# TASK OBJECTIVE:
Quote exactly the lines spanning from the top of the data below to the line that contains "From S2P Require Import ImapUpdates.", including both.

# RECORDS TO PROCESS:
(* ===== verification/ConnectorImport.v ===== *)
(** * The IMAP connector: new messages and start-up (internal/services/imapservice:
      connector.go, utils.go, helpers.go)

    A message that an IMAP client appends to a mailbox is imported, stored as a draft,
    or, when it was just sent over SMTP, replaced by the message on the server.  The
    address whose key encrypts it is chosen from the sender.  At start-up the connector
    repairs the names of mailboxes that lost their prefix.  Parsing and building of
    messages, the hash of the send recorder and the outcome of waiting for it are
    arguments; dates are left out. *)

From S2P Require Import Prelude.
From S2P Require Import Strings.
From S2P Require Import Api.
From S2P Require Import Effects.
From S2P Require Import UserEvents.
From S2P Require Import UserIdentity.
From S2P Require Import ImapUpdates.
From S2P Require Import LabelEvents.
From S2P Require Import Connector.

(** ** Addresses without alias *)

Definition stripPlusAlias (a : string) : string :=
  match Index plus_sign a, Index at_sign a with
  | Some iPlus, Some iAt =>
      if (iPlus <=? 0)%nat || (iAt <=? 0)%nat || (iAt <=? iPlus)%nat then a
      else str_take iPlus a +:+ str_drop iAt a
  | _, _ => a
  end.

Definition equalAddresses (a b : string) : bool := EqualFold (stripPlusAlias a) (stripPlusAlias b).

(** ** The address of an import *)

(** The header of a parsed message and the address parser. *)
Class MailHeader (Header : Type) : Type := {
  header_Len : Header -> nat;
  header_Get : Header -> string -> string;
  ParseAddressList : string -> result err (list string)
}.

Definition errNoSenderAddressMatch : err := ErrOther "no matching sender found in address list".

Section address.
Context {Header : Type} `{MailHeader Header}.

(** [root] is the header of [p.Root()], if there is one. *)
Definition getSenderProtonAddress (root : option Header) (i : State) : result err Address :=
  match root with
  | None => Err (ErrOther "invalid message encountered while trying to extract sender address")
  | Some h =>
      if (header_Len h =? 0)%nat then Err (ErrOther "invalid message encountered while trying to extract sender address")
      else
        let addrField := header_Get h "From" in
        let addrField := if String.eqb addrField "" then header_Get h "Sender" else addrField in
        if String.eqb addrField "" then Err (ErrOther "no sender found in message headers")
        else
          match ParseAddressList addrField with
          | Err e => Err (ErrWrap "invalid sender address in message" e)
          | Ok [] => Err (ErrOther "invalid sender address in message")
          | Ok (addrStr :: _) =>
              match find_first (fun a => equalAddresses (addr_Email a) addrStr) (AddressesSorted i) with
              | None => Err errNoSenderAddressMatch
              | Some a => Ok a
              end
          end
  end.

Definition is_external (a : Address) : bool := bool_decide (addr_Type a = AddressTypeExternal).

Definition getImportAddress (root : option Header) (isDraft : bool) (id : string) (mode : AddressMode) (i : State)
    : result err Address :=
  match GetAddrByID id i with
  | None => Err (ErrOther "could not find account address")
  | Some address =>
      address ←
        (if is_external address && negb (addr_Send address) then
           match state_GetPrimaryAddr i with
           | Err _ => Err (ErrOther "could not get primary account address")
           | Ok primary => Ok primary
           end
         else Ok address);
      if negb (bool_decide (mode = AddressModeCombined)) then Ok address
      else
        match getSenderProtonAddress root i with
        | Err _ => Ok address
        | Ok senderAddr =>
            if String.eqb (addr_ID senderAddr) (addr_ID address) then Ok address
            else
              let isSenderAddressDisabled := negb (addr_Send senderAddr) || negb (enabled (addr_Status senderAddr)) in
              let isSenderExternalNonBYOE := is_external senderAddr && negb (addr_Send senderAddr) in
              if isSenderExternalNonBYOE || (isDraft && isSenderAddressDisabled) then Ok address
              else Ok senderAddr
        end
  end.

End address.

(** ** Creating messages *)

Inductive MessageFlag : Type := MessageFlagReceived | MessageFlagSent | MessageFlagReplied.
#[global] Instance MessageFlag_eq_dec : EqDecision MessageFlag.
Proof. solve_decision. Defined.

(** [full_Payload] is the encrypted body with the data of the attachments. *)
Record FullMessage : Type := mkFullMessage { full_Metadata : MessageMetadata; full_Payload : string }.
Definition zeroFull : FullMessage :=
  mkFullMessage (mkMetadata "" "" [] false false false false false false false) "".

Record ImportReq : Type := mkImportReq {
  ir_AddressID : string; ir_LabelIDs : list string; ir_Unread : bool; ir_Flags : list MessageFlag; ir_Message : string
}.
Record DraftReq : Type := mkDraftReq {
  dr_Subject : string; dr_Body : string; dr_MIMEType : string; dr_SenderName : string; dr_SenderAddress : string;
  dr_ToList : list string; dr_CCList : list string; dr_BCCList : list string; dr_ExternalID : string
}.
Inductive AttDisposition : Type := AttachmentDisposition | InlineDisposition.
Record AttachmentReq : Type := mkAttachmentReq {
  ar_MessageID : string; ar_Filename : string; ar_MIMEType : string; ar_Disposition : AttDisposition;
  ar_ContentID : string; ar_Body : string
}.

(** The parts of [message.Message] the draft is made of. *)
Record ParsedAttachment : Type := mkParsedAttachment {
  pa_Name : string; pa_MIMEType : string; pa_Disposition : string; pa_ContentID : string; pa_Data : string
}.
Record ParsedMessage : Type := mkParsedMessage {
  pm_Subject : string; pm_PlainBody : string; pm_RichBody : string; pm_MIMEType : string;
  pm_ToList : list string; pm_CCList : list string; pm_BCCList : list string; pm_ExternalID : string;
  pm_Attachments : list ParsedAttachment
}.

(** [ImportMessages] includes the collection of the stream of answers. *)
Class ImportClient (W KeyRing : Type) : Type := {
  GetFullMessage : string -> W -> result err FullMessage;
  ImportMessages : KeyRing -> ImportReq -> W -> W * result err (list string);
  CreateDraft : KeyRing -> DraftReq -> W -> W * result err string;
  UploadAttachment : KeyRing -> AttachmentReq -> W -> W * option err
}.

(** The libraries that read and write messages. *)
Class MessageLib (Header Parser KeyRing : Type) : Type := {
  rfc822_NewHeader : string -> result err Header;
  rfc822_GetChecked : Header -> string -> option string;
  rfc822_ParseHeader : string -> result err Header;
  rfc822_Has : Header -> string -> bool;
  parser_New : string -> result err Parser;
  parser_Root : Parser -> option Header;
  AttachEmptyTextPartIfNoneExists : Parser -> Parser * bool;
  parser_Write : Parser -> result err string;
  ParseWithParser : Parser -> result err ParsedMessage;
  DecryptAndBuildRFC822 : KeyRing -> FullMessage -> result err string;
  FirstKey : KeyRing -> result err KeyRing;
  Unlock : list string -> list Z -> option KeyRing -> result err KeyRing;
  GetMessageHash : string -> result err string
}.

(** [imap.Message], without its date. *)
Record IMAPMessage : Type := mkIMAPMessage { im_ID : string; im_Flags : list flag }.
Definition toIMAPMessage (m : MessageMetadata) : IMAPMessage := mkIMAPMessage (meta_ID m) (BuildFlagSetFromMessageMetadata m).

Definition ErrImportSizeExceeded : err := ErrOther "import size exceeded".
Definition ErrMessageSizeExceedsLimits : err := ErrOther "message size exceeds limits".

Definition flags_Contain (flags : list flag) (f : flag) : bool := bool_decide (f ∈ flags).

(** The identity with its key password, and [identityState.WithAddrKR] around a closure
    that assigns the captured variable [A], initially [zero]. *)
Definition withAddrKR {St KeyRing A} (Unlock : list string -> list Z -> option KeyRing -> result err KeyRing) (zero : A)
    (i : State) (keyPass : list Z) (addrID : string) (fn : KeyRing -> eff St err A) : eff St err A :=
  fun s =>
    let body := fun (_ addrKR : KeyRing) (t : St * A) =>
                  match fn addrKR t.1 with
                  | (s', Ok a) => ((s', a), None)
                  | (s', Err e) => ((s', t.2), Some e)
                  end in
    match state_WithAddrKR Unlock addrID keyPass body i (s, zero) with
    | ((s', a), None) => (s', Ok a)
    | ((s', _), Some e) => (s', Err e)
    end.

Section create.
Context {W Header Parser KeyRing : Type} `{IC : ImportClient W KeyRing} `{MH : MailHeader Header}
        `{ML : MessageLib Header Parser KeyRing}.
(** The vault with the error that made it start over, or the error of the disk. *)
Definition newVault (env : venv) (path gluonDir : string) (k : gcm) (disk : gmap string bytes)
    : gmap string bytes * result fault (Vault * option verr) :=
  let '(disk, init) := match disk !! path with
                       | Some _ => (disk, Ok [])
                       | None => initVault env path gluonDir k disk
                       end in
  match init with
  | Err e => (disk, Err e)
  | Ok _ =>
      match env_read env, disk !! path with
      | Some e, _ => (disk, Err (Fails e))
      | None, None => (disk, Err (Fails (VErr "file does not exist")))
      | None, Some enc =>
          match unmarshalFile env (Some k) enc with
          | Err Panics => (disk, Err Panics)
          | Ok _ => (disk, Ok (mkVault path (Some k) enc ∅ disk, None))
          | Err (Fails corrupt) =>
              match initVault env path gluonDir k disk with
              | (disk, Err e) => (disk, Err e)
              | (disk, Ok enc) => (disk, Ok (mkVault path (Some k) enc ∅ disk, Some corrupt))
              end
          end
      end
  end.

Definition New (env : venv) (vaultDir gluonCacheDir : string) (key : bytes) (disk : gmap string bytes)
    : gmap string bytes * result fault (Vault * option verr) :=
  match env_mkdir env with
  | Some e => (disk, Err (Fails e))
  | None =>
      match newVault env (vaultDir +:+ "/vault.enc") gluonCacheDir (newGCM key) disk with
      | (disk, Err e) => (disk, Err e)
      | (disk, Ok (vault, corrupt)) =>
          match setFeatureFlagStickyKeyIfEmpty env vault with
          | (vault, Ok _) => (v_disk vault, Ok (vault, corrupt))
          | (vault, Err e) => (v_disk vault, Err e)
          end
      end
  end.
Lemma handleAddIMAPUser_ok user addrID s :
  unsynced_if_empty user addrID (sm_world s) -> wp (handleAddIMAPUser user addrID) (added user addrID) s.
Proof.
  intros Hu. apply wp_bind, wp_get. destruct (imapServer s); [|apply added_fails]. cbn [negb].
  destruct (GetGluonID user addrID (sm_world s)) as [g|] eqn:Hg; [by apply load_user_ok|].
  apply wp_bind, wp_wrapping, wp_backend_err; [|intros; apply added_fails].
  intros w1 (HL & _ & _)%ClearSyncStatus_spec. by apply recreate_ok.
Qed.


Lemma remove_address_ok user addrID s :
  wp (remove_address user true addrID) (fun r s' => r = Ok () ->
    GetGluonID user addrID (sm_world s') = None /\ same_servers s s' /\
    forall a, GetGluonID user a (sm_world s) = None -> GetGluonID user a (sm_world s') = None) s.
Proof.
  apply wp_bind, wp_get. destruct (GetGluonID user addrID (sm_world s)) as [g|] eqn:Hg; [|by intros _; split_and!].
  apply wp_bind, wp_wrapping, wp_backend_err; [|done].
  intros w1 (_ & _ & Hg1 & _)%RemoveUser_spec. apply wp_wrapping, wp_backend_err; [|done].
  intros w2 (HN & Hother & _)%RemoveGluonID_spec _. simpl. split_and!; [done|done|].
  intros a Ha. destruct (decide (a = addrID)) as [->|Hne]; [done|]. rewrite Hother by congruence. simpl. by rewrite Hg1.
Qed.

(** Removing an account with its data forgets the databases of all its addresses. *)
Theorem removed_with_data user addrIDs (s : Servers) addrID :
  (handleRemoveIMAPUser user true addrIDs s).2 = Ok () -> addrID ∈ addrIDs ->
  GetGluonID user addrID (sm_world (handleRemoveIMAPUser user true addrIDs s).1) = None.
Proof.
  unfold handleRemoveIMAPUser, mbind, eff_bind, get. destruct (imapServer s); [|done]. simpl. clear -IBL.
  assert (Hkeep : forall l s' a, GetGluonID user a (sm_world s') = None ->
    (for_each l (remove_address user true) s').2 = Ok () ->
    GetGluonID user a (sm_world (for_each l (remove_address user true) s').1) = None).
  { induction l as [|x l IH]; intros s' a Ha; simpl; [done|]. unfold mbind, eff_bind.
    pose proof (remove_address_ok user x s') as Hx. unfold wp in Hx.
    destruct (remove_address user true x s') as [s1 [[]|e]]; [|done]. simpl in Hx. intros Hr.
    destruct (Hx eq_refl) as (_ & _ & Hk). apply IH; [by apply Hk|done]. }
  revert s. induction addrIDs as [|x l IH]; intros s Hr Hin; [by apply elem_of_nil in Hin|]. revert Hr. simpl. unfold mbind, eff_bind.
  pose proof (remove_address_ok user x s) as Hx. unfold wp in Hx.
  destruct (remove_address user true x s) as [s1 [[]|e]]; [|done]. simpl in Hx. intros Hr.
  destruct (Hx eq_refl) as (HN & _ & _). apply elem_of_cons in Hin as [->|Hin]; [by apply Hkeep|by apply IH].
Qed.

End databases.

End servers.

(** ** Examples *)

(** A backend in memory: the databases ([true]: just created), the loaded ones, the identifiers and
    the accounts with synced labels. *)
Record ex_backend : Type := mkExBackend {
  ex_dbs : gmap string bool;
  ex_loaded : gset string;
  ex_ids : gmap (string * string) string;
  ex_labels : gset string
}.

Definition ex_load (g : string) (w : ex_backend) : ex_backend * result err bool :=
  match ex_dbs w !! g with
  | None => (mkExBackend (<[g := true]> (ex_dbs w)) ({[g]} ∪ ex_loaded w) (ex_ids w) (ex_labels w), Ok true)
  | Some _ => (mkExBackend (ex_dbs w) ({[g]} ∪ ex_loaded w) (ex_ids w) (ex_labels w), Ok false)
  end.
Definition ex_remove (g : string) (withData : bool) (w : ex_backend) : ex_backend * option err :=
  (mkExBackend (if withData then delete g (ex_dbs w) else ex_dbs w) (ex_loaded w ∖ {[g]}) (ex_ids w) (ex_labels w), None).
Definition ex_new (w : ex_backend) : string := "db" +:+ pretty (size (ex_dbs w)).

#[local] Instance ex_imap : ImapBackend ex_backend := {
  LoadUser := ex_load;
  RemoveUser := ex_remove;
  AddUser w := (mkExBackend (<[ex_new w := true]> (ex_dbs w)) ({[ex_new w]} ∪ ex_loaded w) (ex_ids w) (ex_labels w), Ok (ex_new w));
  GetAllMailboxRemoteIDsForUser _ _ := Ok [];
  GetGluonID u a w := ex_ids w !! (u, a);
  SetGluonID u a g w := (mkExBackend (ex_dbs w) (ex_loaded w) (<[(u, a) := g]> (ex_ids w)) (ex_labels w), None);
  RemoveGluonID u a _ w := (mkExBackend (ex_dbs w) (ex_loaded w) (delete (u, a) (ex_ids w)) (ex_labels w), None);
  ClearSyncStatus u w := (mkExBackend (ex_dbs w) (ex_loaded w) (ex_ids w) (ex_labels w ∖ {[u]}), None);
  GetHasLabels u w := Ok (bool_decide (u ∈ ex_labels w))
}.

#[local] Instance ex_laws : ImapBackendLaws.
Proof.
  refine {| database g w := ex_dbs w !! g; loaded g w := bool_decide (g ∈ ex_loaded w) |}.
  - intros g w w' isNew. cbn. unfold ex_load. destruct (ex_dbs w !! g) eqn:Hg; intros [= <- <-]; simpl; rewrite ?lookup_insert_eq;
      (split; [case_bool_decide; [done|set_solver]|]); naive_solver.
  - intros g withData w w'. cbn. unfold ex_remove. intros [= <-]. simpl. split; [case_bool_decide; [set_solver|done]|].
    destruct withData; rewrite ?lookup_delete_eq; done.
  - intros w w' g. cbn. intros [= <- <-]. simpl. rewrite lookup_insert_eq. split; [case_bool_decide; [done|set_solver]|done].
  - intros u a g w w'. cbn. intros [= <-]. simpl. by rewrite lookup_insert_eq.
  - intros u a g w w'. cbn. intros [= <-]. simpl. rewrite lookup_delete_eq. split_and!; [done| |done].
    intros u' a' Hne. by rewrite lookup_delete_ne.
  - intros u w w'. cbn. intros [= <-]. simpl. split; [|done]. f_equal. case_bool_decide; [set_solver|done].
Defined.

Definition ex_no_accounts : SmtpAccounts.SMTPService :=
  {| SmtpAccounts.Service := (); SmtpAccounts.UserID _ := "u"; SmtpAccounts.checkAuth _ _ _ := None; SmtpAccounts.ServiceErr := () |}.
#[local] Existing Instance ex_no_accounts.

# RESULT FOR THIS TASK:
(* ===== verification/ConnectorImport.v ===== *)
(** * The IMAP connector: new messages and start-up (internal/services/imapservice:
      connector.go, utils.go, helpers.go)

    A message that an IMAP client appends to a mailbox is imported, stored as a draft,
    or, when it was just sent over SMTP, replaced by the message on the server.  The
    address whose key encrypts it is chosen from the sender.  At start-up the connector
    repairs the names of mailboxes that lost their prefix.  Parsing and building of
    messages, the hash of the send recorder and the outcome of waiting for it are
    arguments; dates are left out. *)

From S2P Require Import Prelude.
From S2P Require Import Strings.
From S2P Require Import Api.
From S2P Require Import Effects.
From S2P Require Import UserEvents.
From S2P Require Import UserIdentity.
From S2P Require Import ImapUpdates.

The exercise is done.